I would like to know if JGraphT has any built-in feature that allows one to export a generated graph into an infinite Tree (parent node/parent children) format.
Tree class
public class Tree<T> {
private T value;
private List<Tree<T>> children;
private Tree(T value) {
this.value = value;
this.children = new ArrayList<>();
}
public static <T> Tree<T> of(T value) {
return new Tree<>(value);
}
public Tree<T> addChild(T value) {
Tree<T> newChild = new Tree<>(value);
children.add(newChild);
return newChild;
}
}
The data sample
I'm experimenting with a tree of components, in which a component can have n
children based on a root component. The nodes can only relate to one another in descending order.
E.g (Rough draft).
Car > Trunk > Engine > Valve > Bolt
Car > Trunk > Battery
And so on. Of course, the list of components should grow indefinitely based on the complexity of the root component in question.
The graph
I've created a DirectedPseudograph<Component, DefaultEdge>
and added all the components as vertexes and added the edges between them, that part is working well. I can get the root components and traverse the graph using DFS and BFS to list the relationship between the nodes.
The Goal
I would like to export this into a Java object to use it further in the system. I've played a bit with the JSONExporter but I wasn't able to get it into a sort of Object tree. Hence the question here is to see if there is a specific way to achieve this. I'm flexible with the data type (class Tree<T>
above) as long as I can generate nested objects. I would be okay generating a nested JSON object and marshaling it into POJO if needed as well, although that would mean a lot of extra code, so I wanted to take the shortcut.
I've been playing with the .vertexSet()
and .edgeSet()
functions, but generating a tree out of it would require a lot of boilerplate code.

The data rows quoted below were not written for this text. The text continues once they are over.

Lemma req_effect_sending m m' b : req_effect m m' b -> sending_inv m -> sending_inv m'.
Proof.
  intros E I. destruct E as [| |E|m' q b rel ev Hnb Hnr C Hr Hq]; [done..| |].
  - destruct I. split; try done.
  - ctl_inv. destruct I as [I1 I2 I3 I4].
    assert (Hrel0 : releaseEvent m = None).
    { destruct (releaseEvent m); [|done]. assert (isBusy m = true) by (by apply I1). congruence. }
    split.
    + rewrite Hb, Hrel. destruct Hr as [[-> ->]|(_ & -> & ?)]; [by rewrite Hrel0|done].
    + by rewrite Hrq.
    + rewrite Hq0. by intros [? _]%app_eq_nil.
    + rewrite Hq0, Hev, length_app. intros Hev1.
      assert (1 <= length (packetQueue m))%nat by (destruct (packetQueue m); [done|cbn; lia]).
      destruct Hq as [[-> ->]|[((x & ->) & -> & _)|((x & ->) & Hf & _)]];
        [specialize (I4 Hev1); lia|cbn; lia|cbn; lia].
Qed.

Lemma req_effect_queue m m' b : req_effect m m' b -> exists q, packetQueue m' = packetQueue m ++ q.
Proof.
  intros [| | |m'' q]; [by exists []; rewrite app_nil_r..|]. ctl_inv. by exists q.
Qed.

Lemma reenters_inv now m m' : reenters now m m' -> sm_inv m -> sm_inv m'.
Proof.
  induction 1; [done|]. intros. apply IHreenters.
  eauto using req_effect_inv, recvTimingReq_effect.
Qed.

Lemma reenters_sending now m m' : reenters now m m' -> sending_inv m ->
  sending_inv m' /\ exists q, packetQueue m' = packetQueue m ++ q.
Proof.
  induction 1 as [|m p p' b m1 m2 H _ IH]; [intros; split; [done|by exists []; rewrite app_nil_r]|].
  intros I. apply recvTimingReq_effect in H. destruct IH as [I2 [q Q]];
    [by eapply req_effect_sending|]. split; [done|].
  destruct (req_effect_queue _ _ _ H) as [q' Q']. exists (q' ++ q).
  by rewrite Q, Q', app_assoc.
Qed.

Lemma dequeue_inv now f m m' : resp_peer now f -> sending_inv m ->
  dequeue now f m = Ok m' -> sm_inv m'.
Proof.
  intros Hf I. unfold dequeue. destruct (packetQueue m) as [|d q] eqn:Q; [done|].
  destruct (f (dp_pkt d) m) as [[m1 acc]|] eqn:F; cbn [mbind res_bind]; [|done].
  destruct (reenters_sending now m m1) as [[I1 I2 I3 I4] [q' Q']]; [eauto|done|].
  rewrite Q in Q'. cbn [app] in Q'. cbn [retryResp packetQueue dequeueEvent drainManager field_upd].
  rewrite Q'. cbn [tail]. rewrite Q' in I4. destruct acc; cbn [negb].
  - destruct (q ++ q') as [|d' q2] eqn:Eq.
    + assert (dequeueEvent m1 = None).
      { destruct (dequeueEvent m1); [|done]. cbn in I4. specialize (I4 ltac:(done)). lia. }
      destruct (drainManager m1); intros [= <-]; split; try done.
    + unfold reschedule. destruct (assert_ _); cbn [mbind res_bind]; [|done].
      intros [= <-]. split; try done. right. done.
  - intros [= <-]. split; cbn; rewrite ?Q'; try done. by left.
Qed.

Lemma check_queue_length p q p' q' : check_queue p q = Ok (p', q') -> length q' = length q.
Proof.
  revert p p' q'. induction q as [|d q IH]; intros p p' q'; cbn [check_queue];
    [by intros [= <- <-]|].
  intros H. res_inv. case_if_in H; res_inv; [done|]. cbn. f_equal. eauto.
Qed.

Lemma sm_inv_same m m' : isBusy m' = isBusy m -> releaseEvent m' = releaseEvent m ->
  retryReq m' = retryReq m -> retryResp m' = retryResp m -> dequeueEvent m' = dequeueEvent m ->
  length (packetQueue m') = length (packetQueue m) -> sm_inv m -> sm_inv m'.
Proof.
  intros E1 E2 E3 E4 E5 E6 [I1 I2 I3 I4 I5].
  split; rewrite ?E1, ?E2, ?E3, ?E4, ?E5, ?E6; try done.
  - intros Q. apply I3. rewrite Q in E6. by destruct (packetQueue m).
  - intros Q. apply I4. intros Q'. rewrite Q' in E6. by destruct (packetQueue m').
Qed.

Lemma sm_inv_sending m : sm_inv m -> packetQueue m <> [] ->
  sending_inv (m <| dequeueEvent := None |>) /\ (retryResp m = true -> sending_inv m).
Proof. intros [I1 I2 I3 I4 I5] Q. split; [|intros R]; split; try done. auto. Qed.

Lemma sm_step_inv now m m' : sm_step now m m' -> sm_inv m -> sm_inv m'.
Proof.
  intros H I. destruct H as [p p' b m m' H|p p' m m' H|f m m' Hev Hf H|f m m' Hev Hf H|f m m' Hev Hf H|m].
  - eauto using req_effect_inv, recvTimingReq_effect.
  - unfold recvFunctional in H. res_inv. eapply sm_inv_same, I; try done.
    by eapply check_queue_length.
  - unfold release in H. res_inv. cbn [retryReq field_upd] in H. destruct I as [I1 I2 I3 I4 I5].
    case_if_in H; res_inv.
    + eapply reenters_inv; [eauto|]. split; try done.
    + split; cbn; done.
  - eapply dequeue_inv; eauto. refine (proj1 (sm_inv_sending m I _)).
    intros Q. destruct (inv_empty m I Q). congruence.
  - unfold recvRetry in H. res_inv. eapply dequeue_inv; eauto.
    refine (proj2 (sm_inv_sending m I _) Ha).
    intros Q. destruct (inv_empty m I Q). congruence.
  - unfold drain. destruct (packetQueue m) eqn:Q; [done|]. eapply sm_inv_same, I; done.
Qed.

(** ** Theorems *)

(** C19. From a memory at rest, whatever requests, retries, events and re-entrant
    calls come: the memory is busy exactly while its release event is
    pending, remembers a refused request only while busy, and as long as a
    response is queued either a dequeue event is pending or the peer owes a
    retry, so no response is ever left behind. *)
Theorem sm_reach_inv (m0 m : SimpleMemory) : sm_inv m0 -> sm_reach m0 m -> sm_inv m.
Proof. intros I. induction 1; eauto using sm_step_inv. Qed.

(** The dequeue event and the retry never fail by themselves: when the peer
    takes the call, exactly the oldest queued response was offered, it leaves
    the queue if and only if it was accepted, and the responses behind it keep
    their order. *)
Theorem dequeue_spec (now : Z) f (m m1 : SimpleMemory) (d : DeferredPacket) q (acc : bool) :
  sending_inv m -> resp_peer now f -> packetQueue m = d :: q ->
  f (dp_pkt d) m = Ok (m1, acc) ->
  exists m' q', dequeue now f m = Ok m' /\ sm_mem m' = sm_mem m1 /\
    packetQueue m1 = d :: q ++ q' /\
    packetQueue m' = (if acc then q ++ q' else d :: q ++ q') /\ retryResp m' = negb acc /\
    (acc = true -> forall d', head (q ++ q') = Some d' -> dequeueEvent m' = Some (Z.max (dp_tick d') now)).
Proof.
  intros I Hf Q F. destruct (reenters_sending now m m1) as [_ [q' Q']]; [eauto|done|].
  unfold dequeue. rewrite Q, F. cbn [mbind res_bind].
  cbn [retryResp packetQueue dequeueEvent drainManager field_upd].
  rewrite Q in Q'. rewrite Q'. cbn [tail]. destruct acc; cbn [negb app tail].
  - destruct (q ++ q') as [|d' q2] eqn:Eq.
    + destruct (drainManager m1); eexists _, q'; rewrite Eq; done.
    + unfold reschedule. rewrite (proj2 (Z.leb_le _ _)) by lia. cbn [assert_ mbind res_bind].
      eexists _, q'; rewrite Eq. split_and!; try done. intros _ d2 [= <-]. done.
  - eexists _, q'. done.
Qed.

(** ** The memory as a device below a port *)
#[global] Instance SimpleMemory_device : MemDevice SimpleMemory := {
  sendFunctional := recvFunctional;
  sendAtomic := fun _ => recvAtomic;
  sendTimingReq := recvTimingReq
}.

(** The bytes at an address range that lies in the memory. *)
Definition sm_contents (m : SimpleMemory) (a n : Z) : res (list Z) :=
  if (0 <? n) && (AR.start (range (sm_mem m)) <=? a) &&
     (a + n <=? AR._end (range (sm_mem m)) + 1)
  then mem_bytes (sm_mem m) a n else Err Undefined.

Lemma sm_contents_covers m a n bs : sm_contents m a n = Ok bs ->
  covers (sm_mem m) a n /\ mem_bytes (sm_mem m) a n = Ok bs.
Proof. unfold sm_contents, covers. case_if; [|done]. bool_prop. auto. Qed.

Lemma sm_contents_same m m' : pmemAddr (sm_mem m') = pmemAddr (sm_mem m) ->
  range (sm_mem m') = range (sm_mem m) -> forall a n, sm_contents m' a n = sm_contents m a n.
Proof. intros E1 E2 a n. unfold sm_contents, mem_bytes, host_off. by rewrite E1, E2. Qed.

Lemma mem_wf_same m m' : pmemAddr m' = pmemAddr m -> range m' = range m -> mem_wf m -> mem_wf m'.
Proof. intros E1 E2. unfold mem_wf. by rewrite E1, E2. Qed.

(** A memory with no response in flight is a device in the sense of [Port]. *)
#[global] Program Instance SimpleMemory_laws : MemDeviceLaws SimpleMemory := {
  dev_ok m := mem_wf (sm_mem m) /\ packetQueue m = [];
  contents := sm_contents
}.
Next Obligation.
  intros m a n bs [_ H]%sm_contents_covers. unfold mem_bytes in H.
  destruct (pmemAddr _); [|done]. by eapply arr_read_length.
Qed.
Next Obligation.
  intros m p d bs [Hm Q] [Hb Hc _] [Hcov Hbs]%sm_contents_covers.
  destruct (functionalAccess_read _ _ _ _ Hm Hb Hc Hcov Hbs) as (p' & E & G1 & G2 & G0).
  cbn [sendFunctional SimpleMemory_device]. unfold recvFunctional. rewrite E, Q.
  cbn [mbind res_bind check_queue]. eexists _, p'. split; [reflexivity|]. split_and!; done.
Qed.
Next Obligation.
  intros now m p d bs [Hm Q] [Hb Hc Hi] [Hcov Hbs]%sm_contents_covers.
  destruct (access_read_ok _ _ _ _ Hm Hb Hc Hi Hcov Hbs) as (am & p' & E & G1 & G2 & G0 & _ & _ & E1 & E2 & _).
  cbn [sendAtomic SimpleMemory_device]. unfold recvAtomic. rewrite E. cbn [mbind res_bind].
  assert (H : forall m', ctl m' = ctl m -> sm_mem m' = am ->
    (mem_wf (sm_mem m') /\ packetQueue m' = []) /\ forall a n, sm_contents m' a n = sm_contents m a n).
  { intros m' C Em. injection C as C1 _ _ _ _ _. rewrite C1, Q, Em.
    split; [split; [by eapply mem_wf_same|done]|]. apply sm_contents_same; by rewrite Em. }
  destruct (memInhibitAsserted p').
  - eexists _, p', 0. split; [reflexivity|]. split; [done|]. by apply H.
  - pose proof (getLatency_ctl (m <| sm_mem := am |>)) as [C Em].
    destruct (getLatency _) as [m' l]. eexists _, p', l. split; [reflexivity|]. split; [done|].
    by apply H.
Qed.

Lemma recvAtomic_read m p d bs : mem_wf (sm_mem m) -> read_request p d ->
  sm_contents m (addr p) (psize p) = Ok bs -> latency_var m = 0 ->
  exists am p', recvAtomic p m = Ok (m <| sm_mem := am |>, p', latency m) /\
    getPtr p' = Ok bs /\ isResponse p' = true.
Proof.
  intros Hm [Hb Hc Hi] [Hcov Hbs]%sm_contents_covers Hl.
  destruct (access_read_ok _ _ _ _ Hm Hb Hc Hi Hcov Hbs) as (am & p' & E & G1 & _ & _ & G3 & G4 & _).
  exists am, p'. unfold recvAtomic. rewrite E. cbn [mbind res_bind]. rewrite G4.
  unfold getLatency. cbn [latency_var latency field_upd]. by rewrite Hl.
Qed.

(** The bandwidth limit, for a memory that is not busy. *)
Lemma regulate_idle now p d m dur : read_request p d -> releaseEvent m = None -> isBusy m = false ->
  f64_to_u64 (f64_mul (f64_of_int (psize p)) (bandwidth m)) = Ok dur ->
  0 <= now -> 0 <= dur -> now + dur < 2 ^ 64 ->
  regulate now p m = Ok (m <| releaseEvent := if dur =? 0 then None else Some (now + dur) |>
                           <| isBusy := negb (dur =? 0) |>).
Proof.
  intros [Hb Hc _] Hrel Hbusy Hdur N1 N2 N3. unfold regulate.
  replace (isRead p || isWrite p) with true by (unfold isRead; by rewrite Hc).
  rewrite (getSize_ok p) by apply Hb. cbn [mbind res_bind]. rewrite Hdur. cbn [mbind res_bind].
  destruct (Z.eqb_spec dur 0); cbn [negb].
  - destruct m; cbn in *; by subst.
  - unfold schedule. rewrite Hrel, u64_small by lia.
    by rewrite (proj2 (Z.leb_le _ _)) by lia.
Qed.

Should I leverage a BFS Iterator to go over all nodes/connections and craft a tree out of it manually?
Best,
Neill
You can directly construct the tree based on your data structure by iterating recursively over the nodes in the graphs as follows.
public static void main(String[] args){
//Construct the example graph.
Graph<String, DefaultEdge> graph = new SimpleDirectedGraph<>(DefaultEdge.class);
Graphs.addEdgeWithVertices(graph, "Car", "Trunk");
Graphs.addEdgeWithVertices(graph, "Trunk", "Engine");
Graphs.addEdgeWithVertices(graph, "Engine", "Valve");
Graphs.addEdgeWithVertices(graph, "Valve", "Bolt");
Graphs.addEdgeWithVertices(graph, "Trunk", "Engine");
Graphs.addEdgeWithVertices(graph, "Car", "Battery");
//OPTIONAL: Test whether the graph contains a directed cycle. This would prevent us from constructing a tree
CycleDetector<String, DefaultEdge> cycleDetector = new CycleDetector<>(graph);
if(cycleDetector.detectCycles())
throw new RuntimeException("Graph cannot contain cycles, i.e. graph must be acyclic!");
//Construct the Tree
Tree<String> tree = Tree.of("Car");
buildSubtree(graph, tree);
System.out.println("Tree: \n"+tree);
}
private static void buildSubtree(Graph<String, DefaultEdge> graph, Tree<String> root){
for(DefaultEdge arc : graph.outgoingEdgesOf(root.value)){
Tree<String> child = root.addChild(graph.getEdgeTarget(arc));
buildSubtree(graph, child);
}
}
I made a few minor modifications to the Tree class:
public class Tree<T> {
public final T value;
private List<Tree<T>> children;
private Tree(T value){
this.value=value;
this.children = new ArrayList<>();
}
public static <T> Tree<T> of(T value){
return new Tree<>(value);
}
public Tree<T> addChild(T value){
Tree<T> newChild = new Tree<>(value);
children.add(newChild);
return newChild;
}
public String toString(){
String s ="node: "+value+" - children: ("+
children.stream().map(child -> child.value.toString()).collect(Collectors.joining(","))+
")\n";
for(Tree<T> child : children)
s+=child.toString();
return s;
}
}
Output:
Tree:
node: Car - children: (Trunk,Battery)
node: Trunk - children: (Engine)
node: Engine - children: (Valve)
node: Valve - children: (Bolt)
node: Bolt - children: ()
node: Battery - children: ()
Note: From the question I cannot deduce why this particular Tree structure has any advantage over the much richer data structures offered by JGraphT. It is questionable whether using this Tree structure is a good idea.